**Problem requirements:** Restate word for word the lines of the records below, starting at the line that contains "[] => Err (ErrMsg" and ending at the line that contains "(match default (Err", with both of those lines included and nothing else.

** Provided records follows **

(* ===== verification/Converter.v ===== *)
(** * Currency converter ([src/workers/converter/rates.go], [converter.go])

    Rewrites the amounts of a batch in US dollars, with the rates of a fixed
    table, of a remote service or of a fallback.  The parser of time layouts is
    the class [TimeLib]; the answers of the service are a script, like the
    broker's.  Float constants carry their IEEE 754 bits. *)

From S2P Require Import Prelude Maps Models MsgIDs Wire Codec CodecQ4 Disk Store Coordinator CrashSafety Recovery Publisher Consumer Q4Count.

Section Tables.
Local Open Scope string_scope.
(** Units of the foreign currency per dollar. *)
Definition notebookForeignPerUSD : list (string * list (string * float64)) := [
  ("2022-09-01", [
    ("Australian Dollar", F64 0x3FF76E2EB1C432CA); ("Brazil Real", F64 0x4014B8D4FDF3B646); ("Canadian Dollar", F64 0x3FF50624DD2F1AA0);
    ("Swiss Franc", F64 0x3FEF5C13FD0D0679); ("Yuan", F64 0x401B99999999999A); ("Euro", F64 0x3FF000D1B71758E2);
    ("UK Pound", F64 0x3FEB9B66F9335D25); ("Shekel", F64 0x400AD3F7CED91687); ("Rupee", F64 0x4053E2C083126E98);
    ("Yen", F64 0x40616AE147AE147B); ("Mexican Peso", F64 0x403430624DD2F1AA); ("Ruble", F64 0x404E2EF9DB22D0E5);
    ("Saudi Riyal", F64 0x400E000000000000); ("US Dollar", F64 0x3FF0000000000000); ("Bitcoin", F64 0x40D3544666666666)]);
  ("2022-09-02", [
    ("Australian Dollar", F64 0x3FF7816F0068DB8C); ("Brazil Real", F64 0x4014D0624DD2F1AA); ("Canadian Dollar", F64 0x3FF5068DB8BAC711);
    ("Swiss Franc", F64 0x3FEF6A7EF9DB22D1); ("Yuan", F64 0x401B9D2F1A9FBE77); ("Euro", F64 0x3FF004816F0068DC);
    ("UK Pound", F64 0x3FEBAB7564302B41); ("Shekel", F64 0x400B010624DD2F1B); ("Rupee", F64 0x4053EE04189374BC);
    ("Yen", F64 0x406183851EB851EC); ("Mexican Peso", F64 0x403415C28F5C28F6); ("Ruble", F64 0x404E36A7EF9DB22D);
    ("Saudi Riyal", F64 0x400E000000000000); ("US Dollar", F64 0x3FF0000000000000); ("Bitcoin", F64 0x410869F800000000)]);
  ("2022-09-03", [
    ("Australian Dollar", F64 0x3FF7816F0068DB8C); ("Brazil Real", F64 0x4014D288CE703AFB); ("Canadian Dollar", F64 0x3FF505532617C1BE);
    ("Swiss Franc", F64 0x3FEF6D1E108C3F3E); ("Yuan", F64 0x401B9E4F765FD8AE); ("Euro", F64 0x3FF005532617C1BE);
    ("UK Pound", F64 0x3FEBAC471B478423); ("Shekel", F64 0x400B086594AF4F0E); ("Rupee", F64 0x4053F00000000000);
    ("Yen", F64 0x40618570A3D70A3D); ("Mexican Peso", F64 0x403414BC6A7EF9DB); ("Ruble", F64 0x404E3C49BA5E353F);
    ("Saudi Riyal", F64 0x400E000000000000); ("US Dollar", F64 0x3FF0000000000000); ("Bitcoin", F64 0x40D35DD99999999A)]);
  ("2022-09-04", [
    ("Australian Dollar", F64 0x3FF783126E978D50); ("Brazil Real", F64 0x4014D532617C1BDA); ("Canadian Dollar", F64 0x3FF505BC01A36E2F);
    ("Swiss Franc", F64 0x3FEF6E19B90EA9E7); ("Yuan", F64 0x401B9E69AD42C3CA); ("Euro", F64 0x3FF005532617C1BE);
    ("UK Pound", F64 0x3FEBAD42C3C9EECC); ("Shekel", F64 0x400B0D4FDF3B645A); ("Rupee", F64 0x4053F04189374BC7);
    ("Yen", F64 0x4061870A3D70A3D7); ("Mexican Peso", F64 0x403415810624DD2F); ("Ruble", F64 0x404E3B020C49BA5E);
    ("Saudi Riyal", F64 0x400E000000000000); ("US Dollar", F64 0x3FF0000000000000); ("Bitcoin", F64 0x40D37C2CCCCCCCCD)]);
  ("2022-09-05", [
    ("Australian Dollar", F64 0x3FF78E219652BD3C); ("Brazil Real", F64 0x4014B6E2EB1C432D); ("Canadian Dollar", F64 0x3FF506F694467382);
    ("Swiss Franc", F64 0x3FEF72862F5989DF); ("Yuan", F64 0x401BAFB7E90FF972); ("Euro", F64 0x3FF01BDA5119CE07);
    ("UK Pound", F64 0x3FEBC7B890D5A5B9); ("Shekel", F64 0x400B346DC5D63886); ("Rupee", F64 0x4053F4395810624E);
    ("Yen", F64 0x40618FAE147AE148); ("Mexican Peso", F64 0x4034049BA5E353F8); ("Ruble", F64 0x404E5E5604189375);
    ("Saudi Riyal", F64 0x400E000000000000); ("US Dollar", F64 0x3FF0000000000000); ("Bitcoin", F64 0x40D3A78666666666)])].
Definition bitcoinUSDPerUnit : list (string * float64) := [
  ("2022-09-01", F64 0x40D3544666666666);
  ("2022-09-02", F64 0x410869F800000000);
  ("2022-09-03", F64 0x40D35DD99999999A);
  ("2022-09-04", F64 0x40D37C2CCCCCCCCD);
  ("2022-09-05", F64 0x40D3A78666666666)].
Definition fallbackUSDPerUnit : list (string * float64) := [
  ("Saudi Riyal", F64 0x3FD1111111111111); ("Ruble", F64 0x3F90ECF56BE69C90); ("Bitcoin", F64 0x40D3880000000000)].
Definition currencyISO : list (string * string) := [
  ("US Dollar", "USD"); ("Euro", "EUR"); ("UK Pound", "GBP"); ("Yuan", "CNY");
  ("Yen", "JPY"); ("Australian Dollar", "AUD"); ("Canadian Dollar", "CAD"); ("Mexican Peso", "MXN");
  ("Brazil Real", "BRL"); ("Rupee", "INR"); ("Swiss Franc", "CHF"); ("Shekel", "ILS")].
End Tables.

Definition assoc {A} (k : string) (l : list (string * A)) : option A :=
  snd <$> head (filter (fun kv => kv.1 = k) l).

(** The layouts of [transactionDate], and what [time.Parse] then [Format] give. *)
Class TimeLib := { time_Parse : string -> string -> option string }.
Section Rates.
Context `{!TimeLib}.
Definition layouts : list string :=
  ["2006-01-02T15:04:05Z07:00"; "2006-01-02T15:04:05"; "2006-01-02 15:04:05"; "2006/01/02 15:04:05";
   "2006/01/02 15:04"; "2006-01-02"]%string.
Definition transactionDate (timestamp : string) : res string :=
  match omap (fun layout => time_Parse layout timestamp) layouts with
  | d :: _ => Ok d
  | [] => Err (ErrMsg "unrecognised timestamp format")
  end.

(** An answer: the status and the decoded body; an error is a failed call. *)
Definition answer : Type := res (Z * res (gmap string float64)).
Record rateClient := mkRates { cache : gmap (string * string) float64; answers : list answer; asked : list (string * string) }.
Definition newRateClient (script : list answer) : rateClient := mkRates ∅ script [].

Definition ErrUnsupportedCurrency : error := ErrMsg "unsupported currency".
Definition unsupported (currency : string) : error := Wrapf "currency" ErrUnsupportedCurrency.

Definition fetchRate (date iso : string) : M rateClient float64 := fun rc =>
  let rc' := mkRates (cache rc) (tail (answers rc)) (asked rc ++ [(date, iso)]) in
  (match default (Err (ErrMsg "no connection")) (head (answers rc)) with
   | Err e => Err (Wrapf "calling frankfurter" e)
   | Panic p => Panic p
   | Ok (status, body) =>
       if negb (status =? 200) then Err (ErrMsg "frankfurter returned status")
       else match body with
            | Err e => Err (Wrapf "decoding frankfurter response" e)
            | Panic p => Panic p
            | Ok rates => match rates !! "USD"%string with
                          | Some rate => Ok rate
                          | None => Err (ErrMsg "frankfurter response missing USD rate")
                          end
            end
   end, rc').

(** Bitcoin has a table of its own; its rates are dollars per unit and the code
    divides by them all the same. *)
Definition unquoted (date currency : string) (amount : float64) : res float64 :=
  match (if decide (currency = "Bitcoin"%string) then assoc date bitcoinUSDPerUnit else None) with
  | Some rate => Ok (f64_div amount rate)
  | None =>
      match assoc currency fallbackUSDPerUnit with
      | Some rate => Ok (f64_mul amount rate)
      | None => Err (unsupported currency)
      end
  end.
Definition convertToUSD (date currency : string) (amount : float64) : M rateClient float64 :=
  match dayRates ← assoc date notebookForeignPerUSD; assoc currency dayRates with
  | Some rate => mret (f64_div amount rate)
  | None =>
      match assoc currency currencyISO with
      | None => liftR (unquoted date currency amount)
      | Some iso =>
          if decide (iso = "USD"%string) then mret amount
          else
            rc ← getS;
            match cache rc !! (date, iso) with
            | Some rate => mret (f64_mul amount rate)
            | None =>
                rate ← fetchRate date iso;
                _ ← modS (fun rc => mkRates (<[(date, iso) := rate]> (cache rc)) (answers rc) (asked rc));
                mret (f64_mul amount rate)
            end
      end
  end.
End Rates.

** End of Provided records **

**Task response:**
  | [] => Err (ErrMsg "unrecognised timestamp format")
  end.

(** An answer: the status and the decoded body; an error is a failed call. *)
Definition answer : Type := res (Z * res (gmap string float64)).
Record rateClient := mkRates { cache : gmap (string * string) float64; answers : list answer; asked : list (string * string) }.
Definition newRateClient (script : list answer) : rateClient := mkRates ∅ script [].

Definition ErrUnsupportedCurrency : error := ErrMsg "unsupported currency".
Definition unsupported (currency : string) : error := Wrapf "currency" ErrUnsupportedCurrency.

Definition fetchRate (date iso : string) : M rateClient float64 := fun rc =>
  let rc' := mkRates (cache rc) (tail (answers rc)) (asked rc ++ [(date, iso)]) in
  (match default (Err (ErrMsg "no connection")) (head (answers rc)) with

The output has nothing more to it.